The official Gran Turismo site at gran-turismo.com has long had an international focus, supporting more than 35 regional and language variations, including Chinese. That’s a consumer-facing product site, though, designed to reach as many players as possible.
The Polyphony Digital corporate site serves a different purpose. It’s where the studio presents itself as a company, hosts recruitment pages, and publishes the technical papers produced by its engineers on subjects like neural rendering and real-time graphics.
For nearly three decades, the audience for that content has apparently been assumed to speak either Japanese or English. The decision to add Chinese as the third language raises an interesting question about who, exactly, Polyphony is trying to reach in China with its corporate site.
Is the studio looking to recruit Chinese talent? Is it positioning itself for deeper engineering partnerships with Chinese automotive or technology companies? Or is it reflecting the reality that China has become an increasingly important part of the Gran Turismo ecosystem?
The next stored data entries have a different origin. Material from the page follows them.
(* ===== verification/ImageLayout.v ===== *)
(** * The layout of a checkpoint file

    Header words, sections and tables of fixed-width rows, read back from what [encode] of
    [src/core/documents/image.rs] lays out. *)

From S2P Require Import Prelude Words BitPack Search Positions Terms FrameDict TextSegment Binary Share TermDict Postings Cursor PostingEdit PostingRuns CheckpointLists Lists Indexing Bulk IndexRuns Filters SlotTable Store Journal Hostile ImageDict Image ImageOpen ImageWrite ImageEncode.

(** ** Rows of one width *)

Lemma concat_rows_take (n : nat) (rows : list (list Z)) i :
  Forall (fun r => length r = n) rows -> i <= length rows -> length (concat (take i rows)) = n * i.
Proof.
  intros Hr. revert i. induction Hr as [|r rows Hr Hrs IH]; intros i Hi; [cbn in Hi; assert (i = 0) as -> by lia; cbn; lia|].
  destruct i as [|i]; [cbn; lia|]. cbn [take concat]. rewrite length_app, IH by (cbn in Hi; lia). lia.
Qed.

Lemma row_at (n : nat) (rows : list (list Z)) i r rest :
  Forall (fun r => length r = n) rows -> rows !! i = Some r -> take n (drop (n * i) (concat rows ++ rest)) = r.
Proof.
  intros Hr Hi. pose proof (lookup_lt_Some _ _ _ Hi) as Hlt.
  assert (Hsplit : concat rows ++ rest = concat (take i rows) ++ r ++ concat (drop (S i) rows) ++ rest).
  { rewrite <- (take_drop_middle rows i r Hi) at 1. rewrite concat_app. cbn [concat]. by rewrite <- !app_assoc. }
  rewrite Hsplit. rewrite <- (concat_rows_take n rows i Hr) by lia. rewrite drop_app_length.
  rewrite Forall_lookup in Hr. rewrite <- (Hr i r Hi). apply take_app_length.
Qed.

Lemma rows_length (n : nat) (rows : list (list Z)) : Forall (fun r => length r = n) rows -> length (concat rows) = n * length rows.
Proof. intros Hr. rewrite <- (concat_rows_take n rows (length rows) Hr) by lia. by rewrite take_ge. Qed.

Lemma words_rows k ws : Forall (fun r => length r = k) (map (to_le_bytes k) ws).
Proof. apply Forall_fmap, Forall_forall. intros w _. apply to_le_bytes_length. Qed.

(** A table of 32-bit words. *)
Lemma u32_table ws i w rest : ws !! i = Some w -> is_u32 w -> u32_at (concat (map (to_le_bytes 4) ws) ++ rest) (4 * i) = Ok w.
Proof.
  intros Hi Hw. unfold u32_at. pose proof (rows_length 4 _ (words_rows 4 ws)) as Hl. rewrite length_map in Hl. apply lookup_lt_Some in Hi as Hlt.
  rewrite slice_Ok by (rewrite ?length_app; lia). cbn [obind]. replace (4 * i + 4 - 4 * i) with 4 by lia.
  rewrite (row_at 4 _ i (to_le_bytes 4 w)); [by rewrite from_to_le_bytes|apply words_rows|by rewrite list_lookup_fmap, Hi].
Qed.

(** ** Sections *)

Fixpoint ranges (at_ : nat) (sections : list (list Z)) : list (nat * nat) :=
  match sections with [] => [] | x :: rest => (at_, length x) :: ranges (at_ + length x) rest end.

Lemma ranges_lookup at_ sections i x :
  sections !! i = Some x -> ranges at_ sections !! i = Some (at_ + length (concat (take i sections)), length x).
Proof.
  revert at_ i. induction sections as [|y sections IH]; intros at_ i Hi; [done|]. destruct i as [|i]; cbn in *; [injection Hi as ->; by rewrite Nat.add_0_r|].
  rewrite (IH _ _ Hi), length_app. do 2 f_equal. lia.
Qed.

Lemma ranges_length at_ sections : length (ranges at_ sections) = length sections.
Proof. revert at_. induction sections as [|x l IH]; intros at_; [done|]. cbn. by rewrite IH. Qed.

Lemma section_words_length at_ sections : length (section_words at_ sections) = 2 * length sections.
Proof. revert at_. induction sections as [|x l IH]; intros at_; [done|]. cbn [section_words length]. rewrite IH. lia. Qed.

Lemma read_sections_written bytes sections i at_ :
  (forall k w, section_words (Z.of_nat at_) sections !! k = Some w -> word bytes (H_SECTIONS + 2 * i + k) = Ok w) ->
  at_ + length (concat sections) <= length bytes -> (Z.of_nat (length bytes) < USIZE)%Z ->
  read_sections bytes i (length sections) (Z.of_nat at_) = Ok (ranges at_ sections, Z.of_nat (at_ + length (concat sections))).
Proof.
  revert i at_. induction sections as [|x sections IH]; intros i at_ Hw Hl Hb; [cbn; by rewrite Nat.add_0_r|].
  cbn [length read_sections section_words ranges concat] in *. rewrite length_app in *.
  pose proof (Hw 0 _ eq_refl) as H0. rewrite Nat.add_0_r in H0. rewrite H0. cbn [obind]. rewrite (Hw 1 _ eq_refl). cbn [obind]. rewrite Z.eqb_refl.
  unfold checked_add. rewrite (proj2 (Z.ltb_lt _ USIZE)) by lia. rewrite (proj2 (Z.leb_le _ _)) by lia. cbn [andb]. rewrite <- Nat2Z.inj_add.
  rewrite IH; [|intros k w Hk; replace (H_SECTIONS + 2 * S i + k) with (H_SECTIONS + 2 * i + S (S k)) by lia; apply Hw; by rewrite Nat2Z.inj_add in Hk|lia|done].
  cbn [obind]. rewrite !Nat2Z.id. do 2 f_equal. f_equal. lia.
Qed.

(** ** The file *)

Section File.
Context (crc32 : list Z -> Z) (words : list Z) (sections : list (list Z)).
Context (Hwords : length words = HEADER_WORDS) (Hu64 : Forall is_u64 words).
Abbreviation file := (image_file crc32 words sections).

Definition plain_file : list Z := IMAGE_MAGIC ++ concat (map (to_le_bytes 8) words) ++ concat sections.

Lemma plain_length : length plain_file = IMAGE_HEADER_LEN + length (concat sections).
Proof.
  unfold plain_file. rewrite !length_app, (rows_length 8 _ (words_rows 8 words)), length_map, Hwords. unfold IMAGE_HEADER_LEN, HEADER_WORDS. cbn [length IMAGE_MAGIC]. lia.
Qed.

Lemma file_length : length file = IMAGE_HEADER_LEN + length (concat sections).
Proof.
  unfold image_file. fold plain_file. rewrite splice_length; [apply plain_length|]. rewrite to_le_bytes_length, plain_length. unfold IMAGE_HEADER_LEN, HEADER_WORDS. lia.
Qed.

Lemma file_drop n : CRC_START <= n -> n <= length file -> drop n file = drop n plain_file.
Proof.
  intros Hn Hl. rewrite file_length in Hl. unfold image_file. fold plain_file. apply drop_splice; rewrite ?to_le_bytes_length, ?plain_length; unfold CRC_START, IMAGE_HEADER_LEN, HEADER_WORDS in *; lia.
Qed.

Lemma file_magic : take 8 file = IMAGE_MAGIC.
Proof.
  unfold image_file. fold plain_file. rewrite take_splice by (rewrite plain_length; unfold IMAGE_HEADER_LEN, HEADER_WORDS; lia).
  unfold plain_file. rewrite take_app_le by done. done.
Qed.

Lemma file_word i w : i <> 0 -> words !! i = Some w -> word file i = Ok w.
Proof.
  intros Hi Hw. pose proof (lookup_lt_Some _ _ _ Hw) as Hlt. rewrite Hwords in Hlt. unfold word.
  assert (Hle : 8 + 8 * i + 8 <= length file) by (rewrite file_length; unfold IMAGE_HEADER_LEN, HEADER_WORDS in *; lia).
  rewrite slice_Ok by lia. cbn [obind]. rewrite file_drop by (unfold CRC_START; lia). replace (8 + 8 * i + 8 - (8 + 8 * i)) with 8 by lia.
  unfold plain_file. rewrite drop_app_ge by (cbn; lia). replace (8 + 8 * i - length IMAGE_MAGIC) with (8 * i) by (change (length IMAGE_MAGIC) with 8; lia).
  rewrite (row_at 8 _ i (to_le_bytes 8 w)); [|apply words_rows|by rewrite list_lookup_fmap, Hw].
  rewrite from_to_le_bytes; [done|]. rewrite Forall_lookup in Hu64. exact (Hu64 _ _ Hw).
Qed.

Lemma file_section i x :
  sections !! i = Some x -> let a := IMAGE_HEADER_LEN + length (concat (take i sections)) in slice file a (a + length x) = Ok x.
Proof.
  intros Hi a. unfold a. clear a.
  assert (Hsplit : concat sections = concat (take i sections) ++ x ++ concat (drop (S i) sections)).
  { rewrite <- (take_drop_middle sections i x Hi) at 1. by rewrite concat_app. }
  assert (Hle : IMAGE_HEADER_LEN + length (concat (take i sections)) + length x <= length file).
  { rewrite file_length, Hsplit, !length_app. lia. }
  rewrite slice_Ok by lia. rewrite file_drop by (unfold CRC_START, IMAGE_HEADER_LEN, HEADER_WORDS in *; lia). replace (_ + _ + _ - _) with (length x) by lia.
  assert (Hhead : length (IMAGE_MAGIC ++ concat (map (to_le_bytes 8) words)) = IMAGE_HEADER_LEN).
  { rewrite length_app, (rows_length 8 _ (words_rows 8 words)), length_map, Hwords. done. }
  unfold plain_file. rewrite app_assoc, Hsplit, app_assoc, <- Hhead, <- length_app, drop_app_length, take_app_length. done.
Qed.

(** An image over the file, with any counts. *)
Lemma written_section im s x :
  im_bytes im = file -> im_sections im = ranges IMAGE_HEADER_LEN sections -> sections !! section_index s = Some x -> section im s = Ok x.
Proof.
  intros Hb Hs Hx. unfold section. rewrite Hs, (ranges_lookup _ _ _ _ Hx). cbn [expect obind]. rewrite Hb.
  by apply file_section.
Qed.
End File.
The answer might be all of the above.

Over the past year, the China push has been unmistakable: a Xiaomi partnership that brought the first Chinese car to Gran Turismo in the series’ 28-year history, the confirmation of BYD’s Yangwang U9 Xtreme as a second, Chinese-language commentary debuting for the World Series broadcasts in 2025, and series creator Kazunori Yamauchi personally appearing at the PlayStation 5 Pro launch in Shanghai to talk up a “close working relationship” with China’s automotive industry. He’s also been talking about adding the Shanghai International Circuit since at least 2012.
A studio that has operated its website in two languages since 1998 doesn’t add a third without reason. It’s another sign that China is becoming a meaningful part of the Gran Turismo story going forward.